Female fertility is a complex interplay of hormonal balance, egg quality, uterine environment, thyroid function, and systemic nutritional status. For women trying to conceive (TTC), the supplement space is filled with products making bold claims with thin evidence—and a handful of supplements with genuinely meaningful clinical support.
This guide covers what's evidence-based, what's plausible, and what's most important to prioritize. The focus is on preconception optimization for women trying to conceive naturally or through IVF, not on treatment of diagnosed fertility disorders (which requires specialist care).
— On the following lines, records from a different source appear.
(* ===== verification/Cluster.v ===== *)
(** Cluster: Raft on whole nodes.

    [Stack] runs an algorithm on nodes with their queues, routers and timers,
    over a network that loses, repeats and reorders what they transmit, and
    shows that each of its steps is one of an abstract network of handlers.  For
    Raft, where applications propose commands, a step of that network is one of
    [RaftNet], which looks at less of a message; so what holds of every world
    of [RaftNet] holds of running nodes. *)
From S2P Require Import Prelude Message Heap SendQueue Router Peer Node Host Agents Stack.
From S2P Require Timer.
From S2P Require Import RaftLog.

(** * Definitions *)

(** What an application asks of Raft *)
Definition proposal `{Json} (v : Z) (f : cmd unit) : Prop := exists command, f = (Propose command;; mret tt).

Lemma polite_proposal `{Json} v f : proposal v f -> polite (alg_inv (alg := raft_algorithm)) f.
Proof.
  intros [command ->]. apply polite_bind; [apply polite_Propose|]. intros _. apply polite_ret.
Qed.

Abbreviation Cluster := (Fleet Algorithm).

Definition cstep `{Json} : Cluster -> Cluster -> Prop := Stack.step raft_algorithm proposal.

(** A cluster as [main] sets it up, in which sequence numbers have not wrapped. *)
Definition runs `{Json} (ids : list Z) (size : Z) (addr : Z -> string) (c : RaftConfig) (cb : bool)
    (n : nat) (w : Cluster) : Prop :=
  Stack.runs raft_algorithm ids proposal size addr (New c cb) n w.

(** * From the abstract network to [RaftNet] *)

(** What the algorithm sees of a message *)
Definition packet (m : WireMessage) : Z * Z * Z * bytes := (From m, To m, Type_ m, Payload m).

Lemma OnMessage_packet `{Json} m m' : packet m = packet m' -> OnMessage m = OnMessage m'.
Proof.
  intros E. rewrite !OnMessage_decode. unfold decode. injection E as E1 _ E2 E3.
  by rewrite E1, E2, E3.
Qed.

Lemma packets_match v now fx ms :
  Forall2 (queued_as v now) (sends fx) ms -> packet <$> packets v fx = packet <$> ms.
Proof.
  assert (E : packets v fx = (fun s : Z * WireMessage => address v s.1 s.2) <$> sends fx).
  { unfold packets, sends. induction fx as [|[] fx IH]; cbn; by rewrite ?IH. }
  rewrite E. generalize (sends fx). clear E. intros ss. induction 1 as [|s m ss ms [seq ->] _ IH]; [done|].
  rewrite !fmap_cons. by f_equal.
Qed.

Section raft.
Context `{Json} (ids : list Z).

#[local] Notation flow_step := (flow_step raft_algorithm ids proposal).
#[local] Notation flow_event := (flow_event raft_algorithm proposal).

Record world_of (fw : Flow Algorithm) (rw : World) : Prop := {
  wo_nodes : forall v, w_nodes rw !! v = fl_nodes fw !! v;
  wo_net : packet <$> w_net rw ≡ₚ packet <$> fl_net fw;
}.

(** The event in [RaftNet] that stands for one of the network *)
Lemma raft_event_of fw rw v f net' :
  world_of fw rw -> flow_event fw v f net' ->
  exists rnet delivered, event rw v f rnet delivered /\ packet <$> rnet ≡ₚ packet <$> net'.
Proof.
  intros Hw [m n1 n2 En|u g [|name|g' [command ->]]].
  - pose proof (wo_net _ _ Hw) as Hnet. rewrite En, fmap_app, fmap_cons, <- Permutation_middle in Hnet.
    assert (Hin : packet m ∈ packet <$> w_net rw) by (rewrite Hnet; left).
    apply list_elem_of_fmap in Hin as (m0 & Ep & (r1 & r2 & E)%list_elem_of_split).
    assert (To m0 = To m) as Et by (by injection Ep).
    exists (r1 ++ r2), (w_delivered rw ++ [m0]). split.
    + change (alg_OnMessage raft_algorithm m) with (OnMessage m).
      rewrite <- Et, (OnMessage_packet m m0 Ep). by constructor.
    + rewrite E, fmap_app, fmap_cons, <- Permutation_middle, <- Ep in Hnet.
      rewrite !fmap_app. by apply Permutation_cons_inv in Hnet.
  - exists (w_net rw), (w_delivered rw). split; [apply ev_start|apply Hw].
  - exists (w_net rw), (w_delivered rw). split; [apply ev_tick|apply Hw].
  - exists (w_net rw), (w_delivered rw). split; [apply ev_propose|apply Hw].
Qed.

Lemma raft_world_step fw fw' rw :
  world_of fw rw -> flow_step fw fw' -> exists rw', world_of fw' rw' /\ step ids rw rw'.
Proof.
  intros Hw [v f net' e a a' fx ms Hev Ha [Eid Hp _] Ef Hq].
  destruct (raft_event_of fw rw v f net' Hw Hev) as (rnet & delivered & Hev' & Hnet).
  exists (after v a' fx rnet delivered rw). split.
  - split; cbn.
    + intros u. destruct (decide (u = v)) as [->|Hne]; [by rewrite !lookup_insert_eq|].
      rewrite !lookup_insert_ne by done. apply Hw.
    + rewrite !fmap_app, Hnet. f_equiv. apply reflexive_eq. by eapply packets_match.
  - apply (step_handler ids rw v f rnet delivered e a a' fx); [done|by rewrite (wo_nodes _ _ Hw)|by split|done].
Qed.

Lemma raft_world_init c cb : world_of (flow_init ids (New c cb)) (init ids c cb).
Proof. split; [done|]. done. Qed.

(** A run of the cluster, a world it stands for, and how long it takes to get there *)
Lemma runs_world size addr c cb n w :
  runs ids size addr c cb n w ->
  exists hist fw rw k, sim raft_algorithm ids hist w fw /\ world_of fw rw /\ (k <= n)%nat /\ reach ids c cb k rw.
Proof.
  intros Hr. destruct (sim_runs raft_algorithm ids proposal polite_proposal size addr (New c cb) n w I Hr)
    as (hist & fw & k & Hs & Hle & Hf).
  destruct (flow_simulates raft_algorithm ids proposal world_of (step ids) raft_world_step k _ _ _ (raft_world_init c cb) Hf)
    as (rw & Hw & Hrw).
  by exists hist, fw, rw, k.
Qed.

Lemma steps_world hist n w fw rw w' :
  sim raft_algorithm ids hist w fw -> world_of fw rw -> nsteps cstep n w w' -> zlen (f_issued w') < 2 ^ 32 ->
  exists hist' fw' rw' k, sim raft_algorithm ids hist' w' fw' /\ world_of fw' rw' /\ (k <= n)%nat /\
    nsteps (step ids) k rw rw'.
Proof.
  intros Hs Hw Hn Hk.
  destruct (sim_steps raft_algorithm ids proposal polite_proposal n hist w fw w' Hs Hn Hk)
    as (hist' & fw' & k & Hs' & Hle & Hf).
  destruct (flow_simulates raft_algorithm ids proposal world_of (step ids) raft_world_step k _ _ _ Hw Hf)
    as (rw' & Hw' & Hrw).
  by exists hist', fw', rw', k.
Qed.

(** What every node has as its algorithm's state, in the cluster and in the
    network. *)
Definition same_algorithms (w : Cluster) (rw : World) : Prop :=
  forall v, w_nodes rw !! v = h_alg <$> f_hosts w !! v.

Lemma sim_world hist w fw rw : sim raft_algorithm ids hist w fw -> world_of fw rw -> same_algorithms w rw.
Proof. intros Hs Hw v. by rewrite (wo_nodes _ _ Hw), (sim_nodes _ _ _ _ _ Hs). Qed.

(** In a bounded world every handler returns. *)
Lemma raft_world_total fw rw k : world_of fw rw -> bounded ids k rw -> k < k_max -> all_return raft_algorithm ids proposal fw.
Proof.
  intros Hw Hb Hk v f net' e a Hev Ha [Eid Hp _].
  destruct (raft_event_of fw rw v f net' Hw Hev) as (rnet & delivered & Hev' & _).
  destruct (wp_total _ _ _ _ (event_keeps ids k rw v f rnet delivered e a Hb Hk Hev'
    ltac:(by rewrite (wo_nodes _ _ Hw)) ltac:(by split))) as ([] & a' & fx & Ef & _).
  by exists a', fx.
Qed.

End raft.

(** * Properties *)

(** C3: the stack implements the network Raft is proved on.  Whatever nodes that
    run Raft do in [n] steps, over a network that loses, repeats and reorders
    what they transmit, and whatever their queues evict and their routers
    refuse, the algorithms are in states that the network of [RaftNet], where
    every message is delivered at most once, reaches in at most [n] steps (as
    long as fewer than 2^32 messages were queued). *)
Theorem cluster_refines_raft `{Json} ids size addr c cb n w :
  runs ids size addr c cb n w ->
  exists rw k, (k <= n)%nat /\ reach ids c cb k rw /\ same_algorithms w rw.
Proof.
  intros Hr. destruct (runs_world ids size addr c cb n w Hr) as (hist & fw & rw & k & Hs & Hw & Hle & Hrw).
  exists rw, k. split; [done|]. split; [done|]. by eapply sim_world.
Qed.

Lemma steps_leaders `{Json} ids n w w' x : nsteps (step ids) n w w' -> x ∈ w_leaders w -> x ∈ w_leaders w'.
Proof.
  induction 1 as [|n w w1 w' Hs _ IH]; [done|]. intros Hx. apply IH. destruct Hs. cbn.
  apply elem_of_app. by left.
Qed.

(** The host runs the leader of the term [t]. *)
Definition leads_in (t v : Z) (w : Cluster) : Prop :=
  exists h, f_hosts w !! v = Some h /\ IsLeader (h_alg h) = true /\ currentTerm (h_alg h) = t.

Lemma leads_recorded `{Json} ids w rw t v :
  same_algorithms w rw -> einv ids rw -> leads_in t v w -> (t, v) ∈ w_leaders rw.
Proof.
  intros Hs Hi (h & Hh & Hl & <-). apply bool_decide_eq_true in Hl.
  apply (ei_leader ids rw Hi); [|done]. by rewrite Hs, Hh.
Qed.

(** C4: safety of running clusters.  With an odd number of nodes, two nodes that
    are leader of the same term, at the same time or one long after the other,
    are the same node, and two logs that hold an entry of the same term at the
    same index are the same up to it. *)
Theorem cluster_safety `{Json} ids size addr c cb n m w w' :
  0 ∉ ids -> Z.odd (zlen ids) = true -> cfg_ok c -> Z.of_nat (n + m) <= k_max ->
  runs ids size addr c cb n w -> nsteps cstep m w w' -> zlen (f_issued w') < 2 ^ 32 ->
  (forall t v v', leads_in t v w -> leads_in t v' w' -> v = v') /\
  (forall v1 v2 h1 h2 i, f_hosts w !! v1 = Some h1 -> f_hosts w !! v2 = Some h2 ->
     1 <= i <= zlen (log (h_alg h1)) -> i <= zlen (log (h_alg h2)) ->
     term_at (log (h_alg h1)) i = term_at (log (h_alg h2)) i ->
     take (Z.to_nat i) (log (h_alg h1)) = take (Z.to_nat i) (log (h_alg h2))).
Proof.
  intros Hpos Hodd Hc Hb Hr Hm Hk'. pose proof Hr as (Hnd & _).
  destruct (runs_world ids size addr c cb n w Hr) as (hist & fw & rw & k & Hs & Hw & Hle & Hrw).
  pose proof (sim_world ids hist w fw rw Hs Hw) as Hsame. split.
  - intros t v v' Hl Hl'.
    destruct (steps_world ids hist m w fw rw w' Hs Hw Hm Hk')
      as (hist' & fw' & rw' & k' & Hs' & Hw' & Hle' & Hrw').
    assert (Hr' : reach ids c cb (k + k') rw') by (by eapply nsteps_trans).
    apply (leaders_agree ids c cb (k + k') rw' t v v' Hnd Hpos Hodd Hc ltac:(lia) Hr').
    + apply (steps_leaders ids k' rw rw' _ Hrw'), (leads_recorded ids w); [done| |done].
      apply (einv_reach ids Hnd Hpos c cb k); [done|lia|done].
    + apply (leads_recorded ids w'); [by eapply sim_world| |done].
      apply (einv_reach ids Hnd Hpos c cb (k + k')); [done|lia|done].
  - intros v1 v2 h1 h2 i H1 H2 Hi1 Hi2.
    pose proof (linv_reach ids c cb Hnd Hpos Hodd Hc k rw ltac:(lia) Hrw) as Hi.
    assert (Hg : forall v h, f_hosts w !! v = Some h -> grounded (w_leader_logs rw) (log (h_alg h))).
    { intros v h Hh. eapply (li_nodes rw Hi). by rewrite Hsame, Hh. }
    apply (grounded_agree (w_leader_logs rw)); [apply Hi| | |lia..]; by eapply Hg.
Qed.

(** C6: a running node does not panic.  Whatever happened before in the cluster
    (fewer than 2^32 - 2 steps, with a sane configuration), a message the
    network delivers is refused by the router or its handler runs to its end,
    every local handler runs to its end, what they send is queued, and the send
    loop can always run. *)
Theorem cluster_never_panics `{Json} ids size addr c cb n w v h now order rand :
  cfg_ok c -> Z.of_nat n < k_max -> runs ids size addr c cb n w ->
  f_hosts w !! v = Some h -> call_env now order h ->
  unstuck raft_algorithm proposal w v h now order rand.
Proof.
  intros Hc Hb Hr Hh Henv. pose proof Hr as (Hnd & _).
  destruct (runs_world ids size addr c cb n w Hr) as (hist & fw & rw & k & Hs & Hw & Hle & Hrw).
  apply (sim_unstuck raft_algorithm ids proposal polite_proposal hist w fw v h now order rand Hs); [|done..].
  apply (raft_world_total ids fw rw (Z.of_nat k) Hw); [|lia]. by apply (bounded_reach ids c cb k rw); [..|lia|].
Qed.
(* ===== verification/ClusterLive.v ===== *)
(** ClusterLive: Raft on whole nodes can always elect and serve.

    Nodes with their queues, routers and timers keep the promise of [Talk]: what
    a node can do in one step there takes three here, in which it transmits what
    it has queued, runs the handler, and transmits what that sent; and a message
    that is newer than what its receiver has accepted, and has just been sent,
    is neither refused nor expired. *)
From S2P Require Import Prelude Message Heap SendQueue Router Peer Node Host Agents Stack StackRun StackLive.
From S2P Require Timer.
From S2P Require Import RaftTalk RaftTraces RaftLive RaftCommit Cluster.

(** * What Raft sends *)

(** At most [n] messages, of this moment *)
Definition modest `{Json} {A} (e : Env) (n : Z) (f : cmd A) : Prop := forall a,
  wp True f e a (fun _ _ fx => zlen (sends fx) <= n /\ Forall (fun s => Timestamp s.2 = UnixMilli e) (sends fx)).

Section modest.
Context `{Json} (e : Env).

Lemma sends_app f1 f2 : sends (f1 ++ f2) = sends f1 ++ sends f2.
Proof. apply omap_app. Qed.

Lemma modest_none {A} n (f : cmd A) : 0 <= n ->
  (forall a, wp True f e a (fun _ _ fx => sends fx = [])) -> modest e n f.
Proof. intros Hn Hf a. eapply wp_mono; [apply Hf|]. intros x s fx ->. split; [done|constructor]. Qed.

Lemma modest_ret {A} n (x : A) : 0 <= n -> modest e n (mret x).
Proof. intros Hn. by apply modest_none. Qed.

Lemma modest_modify n f : 0 <= n -> modest e n (modify f).
Proof. intros Hn. by apply modest_none. Qed.

Lemma modest_lift {A} n (o : outcome A) : 0 <= n -> modest e n (lift o).
Proof. intros Hn. apply modest_none; [done|]. intros a. apply wp_lift. by destruct o. Qed.

Lemma modest_apply n i c : 0 <= n -> modest e n (emit (EApply i c)).
Proof. intros Hn. by apply modest_none. Qed.

Lemma modest_CancelTimer n name : 0 <= n -> modest e n (api_CancelTimer name).
Proof. intros Hn. by apply modest_none. Qed.

Lemma modest_SetTimer n name d : 0 <= n -> modest e n (api_SetTimer name d).
Proof. intros Hn. apply modest_none; [done|]. intros a. by apply wp_SetTimer. Qed.

Lemma modest_Send n to m : 1 <= n -> Timestamp m = UnixMilli e -> modest e n (api_Send to m).
Proof.
  intros Hn Ht a. apply wp_Send. unfold sends_to. case_decide; cbn; (split; [zlia|]); [|constructor].
  by repeat constructor.
Qed.

Lemma modest_bind {A B} n n1 n2 (m : cmd A) (k : A -> cmd B) :
  modest e n1 m -> (forall x, modest e n2 (k x)) -> n1 + n2 <= n -> modest e n (m ≫= k).
Proof.
  intros Hm Hk Hn a. apply wp_bind. eapply wp_mono; [apply Hm|]. intros x s1 f1 [L1 F1].
  eapply wp_mono; [apply Hk|]. cbn. intros y s2 f2 [L2 F2]. rewrite sends_app, zlen_app.
  split; [lia|]. by apply Forall_app.
Qed.

(** Of two parts, one sends. *)
Lemma modest_first {A B} n (m : cmd A) (k : A -> cmd B) :
  modest e n m -> (forall x, modest e 0 (k x)) -> modest e n (m ≫= k).
Proof. intros Hm Hk. eapply modest_bind; [exact Hm|exact Hk|lia]. Qed.

Lemma modest_then {A B} n (m : cmd A) (k : A -> cmd B) :
  modest e 0 m -> (forall x, modest e n (k x)) -> modest e n (m ≫= k).
Proof. intros Hm Hk. eapply modest_bind; [exact Hm|exact Hk|lia]. Qed.

Lemma modest_ask {B} n (k : Env -> cmd B) : modest e n (k e) -> modest e n (ask ≫= k).
Proof. intros Hk a. do 2 wp_step. apply Hk. Qed.

Lemma modest_get {B} n (k : Algorithm -> cmd B) : (forall s, modest e n (k s)) -> modest e n (get ≫= k).
Proof. intros Hk a. do 2 wp_step. apply Hk. Qed.

Lemma modest_weaken {A} n n' (f : cmd A) : modest e n f -> n <= n' -> modest e n' f.
Proof. intros Hf Hn a. eapply wp_mono; [apply Hf|]. cbn. intros x s fx [? ?]. split; [lia|done]. Qed.

Lemma modest_for_each {Y} n c (f : Y -> cmd unit) ps :
  (forall p, modest e c (f p)) -> c * zlen ps <= n -> modest e n (for_each f ps).
Proof.
  intros Hf. revert n. induction ps as [|p ps IH]; intros n Hn; cbn [for_each].
  { apply modest_ret. by rewrite zlen_nil, Z.mul_0_r in Hn. }
  rewrite zlen_cons in Hn. eapply modest_bind; [apply Hf|intros []; by apply IH|lia].
Qed.

End modest.

Ltac modest_step :=
  cbn beta iota zeta;
  lazymatch goal with
  | |- modest _ _ (mbind _ ask) => apply modest_ask
  | |- modest _ _ (mbind _ get) => apply modest_get; intros ?
  | |- modest _ _ (mbind _ (api_Send _ _)) => apply modest_first; [apply modest_Send|intros ?]
  | |- modest _ _ (mbind _ _) => apply modest_then; [|intros ?]
  | |- modest _ _ (mret _) => apply modest_ret
  | |- modest _ _ (lift _) => apply modest_lift
  | |- modest _ _ (modify _) => apply modest_modify
  | |- modest _ _ (emit (EApply _ _)) => apply modest_apply
  | |- modest _ _ (api_SetTimer _ _) => apply modest_SetTimer
  | |- modest _ _ (api_CancelTimer _) => apply modest_CancelTimer
  | |- modest _ _ (match ?b with _ => _ end) => destruct b
  end.
Create HintDb modest.
#[local] Hint Extern 1 (_ <= _) => lia : modest.
Ltac modest := repeat (modest_step || (progress auto with modest nocore)); try done; try lia.

Section raft.
Context `{Json} (e : Env).

Lemma modest_resetElectionTimer n : 0 <= n -> modest e n resetElectionTimer.
Proof. intros Hn. unfold resetElectionTimer, Int63n. modest. Qed.
#[local] Hint Resolve modest_resetElectionTimer : modest.

Lemma modest_stepDown n term : 0 <= n -> modest e n (stepDown term).
Proof. intros Hn. unfold stepDown. modest. Qed.
#[local] Hint Resolve modest_stepDown : modest.

Lemma modest_sendAppendEntries n p : 1 <= n -> modest e n (sendAppendEntries p).
Proof. intros Hn. unfold sendAppendEntries. modest. Qed.
#[local] Hint Resolve modest_sendAppendEntries : modest.

Lemma modest_sendAppendReply n to r : 1 <= n -> modest e n (sendAppendReply to r).
Proof. intros Hn. unfold sendAppendReply. modest. Qed.
#[local] Hint Resolve modest_sendAppendReply : modest.

Lemma modest_applyCommitted_loop fuel n : 0 <= n -> modest e n (applyCommitted_loop fuel).
Proof. intros Hn. induction fuel; cbn [applyCommitted_loop]; modest. Qed.

Lemma modest_applyCommitted n : 0 <= n -> modest e n applyCommitted.
Proof. intros Hn. unfold applyCommitted. modest_step. by apply modest_applyCommitted_loop. Qed.
#[local] Hint Resolve modest_applyCommitted : modest.

Lemma modest_maybeCommit n : 0 <= n -> modest e n maybeCommit.
Proof.
  intros Hn. unfold maybeCommit. modest_step. generalize (wrap 32 (zlen (log s))) at 2.
  induction (Z.to_nat _) as [|fuel IH]; intros i; cbn [maybeCommit_loop]; modest.
Qed.
#[local] Hint Resolve modest_maybeCommit : modest.

(** One message to each peer *)
Lemma modest_broadcast n : zlen (env_Peers e) <= n -> modest e n broadcastAppendEntries.
Proof.
  intros Hn. unfold broadcastAppendEntries. modest_step.
  apply (modest_for_each _ _ 1); [|lia]. intros p. by apply modest_sendAppendEntries.
Qed.
#[local] Hint Resolve modest_broadcast : modest.

Lemma modest_becomeLeader n : zlen (env_Peers e) <= n -> modest e n becomeLeader.
Proof.
  intros Hn. pose proof (zlen_nonneg (env_Peers e)). unfold becomeLeader. modest.
  apply (modest_for_each _ _ 0); [|lia]. intros p. modest.
Qed.
#[local] Hint Resolve modest_becomeLeader : modest.



End raft.

(** * Whole nodes keep the promise of [Talk] *)

(** A cluster, and the numbers its routers have accepted *)
Abbreviation Accepted := (Cluster * (Z -> history))%type.



Section talk.
Context `{Json} (ids : list Z) (size base limit : Z).
Hypothesis ids_NoDup : NoDup ids.
Hypothesis limit_small : limit <= k_max.
Hypothesis room : zlen ids <= size.
Hypothesis numbers_left : base + limit * zlen ids < 2 ^ 32.

#[local] Notation sim := (sim raft_algorithm ids).
#[local] Notation flow_step := (flow_step raft_algorithm ids proposal).










End talk.

(** * Properties *)







(** C12: gossip on whole nodes can always converge.  From every state in which
    nodes with their queues, routers and timers can be, whatever was lost,
    evicted or is still on its way, there is a continuation of ticks,
    transmissions and arrivals, without calls of the application, after which
    every node holds exactly the entries that the owners of the keys hold now;
    provided a queue has room for a message to each node, and the cube of the
    number of nodes is left of the 32-bit sequence numbers. *)
Theorem gossip_cluster_can_converge `{GossipJson} ids owner size addr fo iv n w :
  gossip_runs ids owner size addr fo iv n w -> Z.of_nat n < 2 ^ 64 ->
  zlen ids <= size -> zlen (f_issued w) + zlen ids * (zlen ids * zlen ids) < 2 ^ 32 ->
  exists w', rtc (Stack.step gossip_algorithm silent) w w' /\
    forall v, v ∈ ids -> exists h, f_hosts w' !! v = Some h /\
      forall k, Get k (h_alg h) = ho ← f_hosts w !! owner k; Get k (h_alg ho).
Proof.
  intros Hr Hn Hsz Hk. pose proof Hr as (Hnd & _).
  destruct (gossip_runs_heard ids owner size addr fo iv n w Hr) as (hist & fw & gw & j & Hs & Hw & Hh & Hle & Hg).
  pose proof (ginv_reach ids owner fo iv j gw Hnd ltac:(lia) Hg) as Hi.
  assert (Hdom : forall b x, quiet_fleet ids size gw b x -> forall v, is_Some (states x !! v) <-> v ∈ ids).
  { intros b x (hi & fx & gx & Hx & (Hwx & Hqx & _) & _) v.
    destruct (quiet_fleet_inv ids owner (Z.of_nat j) gw Hnd Hi x hi fx gx Hx Hwx Hqx) as [Hix Hst].
    rewrite <- Hst. apply Hix. }
  destruct (collect_everywhere states ids (quiet_fleet ids size gw) (rtc (Stack.step gossip_algorithm silent)) (zlen ids))
    with (b := 0) (x := w) (vs := ids) as (w' & Hsteps & Hq' & Hc & _); [zlia|done| | |done| |].
  - intros b b' x (hi & fx & gx & Hx & Hst & Hzx & Hkx) Hb. exists hi, fx, gx. split_and!; [done..|lia].
  - intros b x v u a c Hb. by apply (pull_state ids owner size (Z.of_nat j) gw Hnd Hi Hsz).
  - exists hist, fw, gw. split; [done|]. split; [done|]. split; [by eapply runs_sized|lia].
  - exists w'. split; [done|]. intros v Hv. destruct (proj2 (Hdom 0 w' Hq' v) Hv) as [a Ha].
    destruct Hq' as (hist' & fw' & gw' & Hs' & (Hw' & Hq' & _) & _).
    destruct (quiet_fleet_inv ids owner (Z.of_nat j) gw Hnd Hi w hist fw gw Hs Hw (rtc_refl _ _)) as [_ Hst].
    destruct (quiet_fleet_inv ids owner (Z.of_nat j) gw Hnd Hi w' hist' fw' gw' Hs' Hw' Hq') as [_ Hst'].
    pose proof Ha as Ha'. unfold states in Ha'. rewrite lookup_fmap in Ha'. apply fmap_Some in Ha' as (h & Hh' & ->).
    exists h. split; [done|]. intros k.
    rewrite (covering_converged ids owner (Z.of_nat j) gw gw' v (h_alg h) k Hnd Hi Hq').
    + rewrite Hst. unfold states. rewrite lookup_fmap. by destruct (f_hosts w !! owner k).
    + by rewrite Hst'.
    + intros u c. rewrite Hst. intros Hu. by apply (Hc v (h_alg h) u c).
Qed.

(** ** Witness: a key that is known to its owner only *)

#[local] Existing Instance GossipNet.code_gossip_json.

Definition unheard_schedule : list (fleet_action Algorithm) :=
  [Begin 1; Begin 2; CallAt 1 (modify (SetKey "k" "v")); TickAt 1 timerGossip; Transmit 1].

(** The message of node 1 is lost. *)
Definition unheard (w : Fleet Algorithm) : bool :=
  host_at 1 w (fun a => bool_decide (Get "k" a = Some (mkEntry "v" 1))) &&
  host_at 2 w (fun a => bool_decide (Get "k" a = None)) && (zlen (f_issued w) <? 10).

Lemma gossip_cluster_can_converge_witness :
  exists w w' h, unheard w = true /\ rtc (Stack.step gossip_algorithm silent) w w' /\
    f_hosts w' !! 2 = Some h /\ Get "k" (h_alg h) = Some (mkEntry "v" 1).
Proof.
  destruct (schedule_runs gossip_algorithm [1; 2] (write by_first) 16 (fun _ => "host:1") (New 3 0)
    unheard_schedule unheard) as (w & Hr & Hw).
  - apply (bool_decide_unpack _). vm_compute. exact I.
  - apply (bool_decide_unpack _). vm_compute. exact I.
  - done.
  - repeat constructor. by exists "k", "v".
  - by vm_compute.
  - pose proof Hw as [[H1 _]%andb_prop Hi%Z.ltb_lt]%andb_prop.
    apply host_at_elim in H1 as (h1 & Hh1 & E1%bool_decide_eq_true).
    destruct (gossip_cluster_can_converge [1; 2] by_first 16 (fun _ => "host:1") 3 0 _ w Hr)
      as (w' & Hs & Hc); [vm_compute; reflexivity|by vm_compute|change (zlen [1; 2]) with 2; lia|].
    destruct (Hc 2) as (h & Hh & Hk); [by right; left|]. exists w, w', h. split_and!; [done..|].
    rewrite Hk. change (by_first "k") with 1. rewrite Hh1. exact E1.
Defined.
When to start: Most fertility-focused supplements should ideally be started 3 months before trying to conceive. Egg development (folliculogenesis) takes approximately 90 days—so the nutritional environment you provide now affects the eggs that will be released 3 months from now.
Prenatal vs. fertility supplements: A comprehensive prenatal is a reasonable base for any woman trying to conceive. Fertility-specific supplements (CoQ10, inositol, DHEA) are additions for specific purposes, not replacements for a prenatal.
The evidence-based options
1. Folate / Methylfolate
Folate is the single most evidence-backed nutrient for preconception, with decades of research establishing its role in preventing neural tube defects (NTDs) including spina bifida and anencephaly. The neural tube closes at approximately 28 days post-conception—before most women know they're pregnant. This is why folate supplementation must begin before conception.
Beyond NTD prevention, adequate folate supports DNA synthesis and methylation, which are critical for cell division during the rapid growth of early embryo development. Some evidence suggests folate adequacy also improves implantation rates.
Folate vs. Folic Acid vs. Methylfolate: Folic acid is the synthetic form of folate found in most supplements and fortified foods. The body must convert folic acid to 5-methyltetrahydrofolate (5-MTHF) to use it. Approximately 40-60% of people carry MTHFR gene variants that impair this conversion.
Methylfolate (5-MTHF) bypasses this conversion step entirely, making it the preferred form for anyone with MTHFR mutations (common variants: C677T, A1298C). Testing for MTHFR is available and reasonable for anyone with previous pregnancy loss or a family history of NTDs. If uncertain, methylfolate is safe for everyone and eliminates the conversion concern.
Dosage: 400-800mcg/day for standard preconception supplementation. Women with a previous pregnancy affected by NTD, those with MTHFR mutations, or those taking certain medications (methotrexate, anticonvulsants) may need 4,000mcg/day under medical supervision.
Evidence level: Very strong — decades of RCTs, public health consensus, mandatory food fortification programs reflect strength of evidence.
2. CoQ10
CoQ10 (coenzyme Q10) is one of the most impactful supplements for female fertility, specifically for egg quality. Eggs (oocytes) require enormous amounts of energy for maturation, fertilization, and early cell division—all powered by mitochondria. CoQ10 is the critical component of the mitochondrial electron transport chain.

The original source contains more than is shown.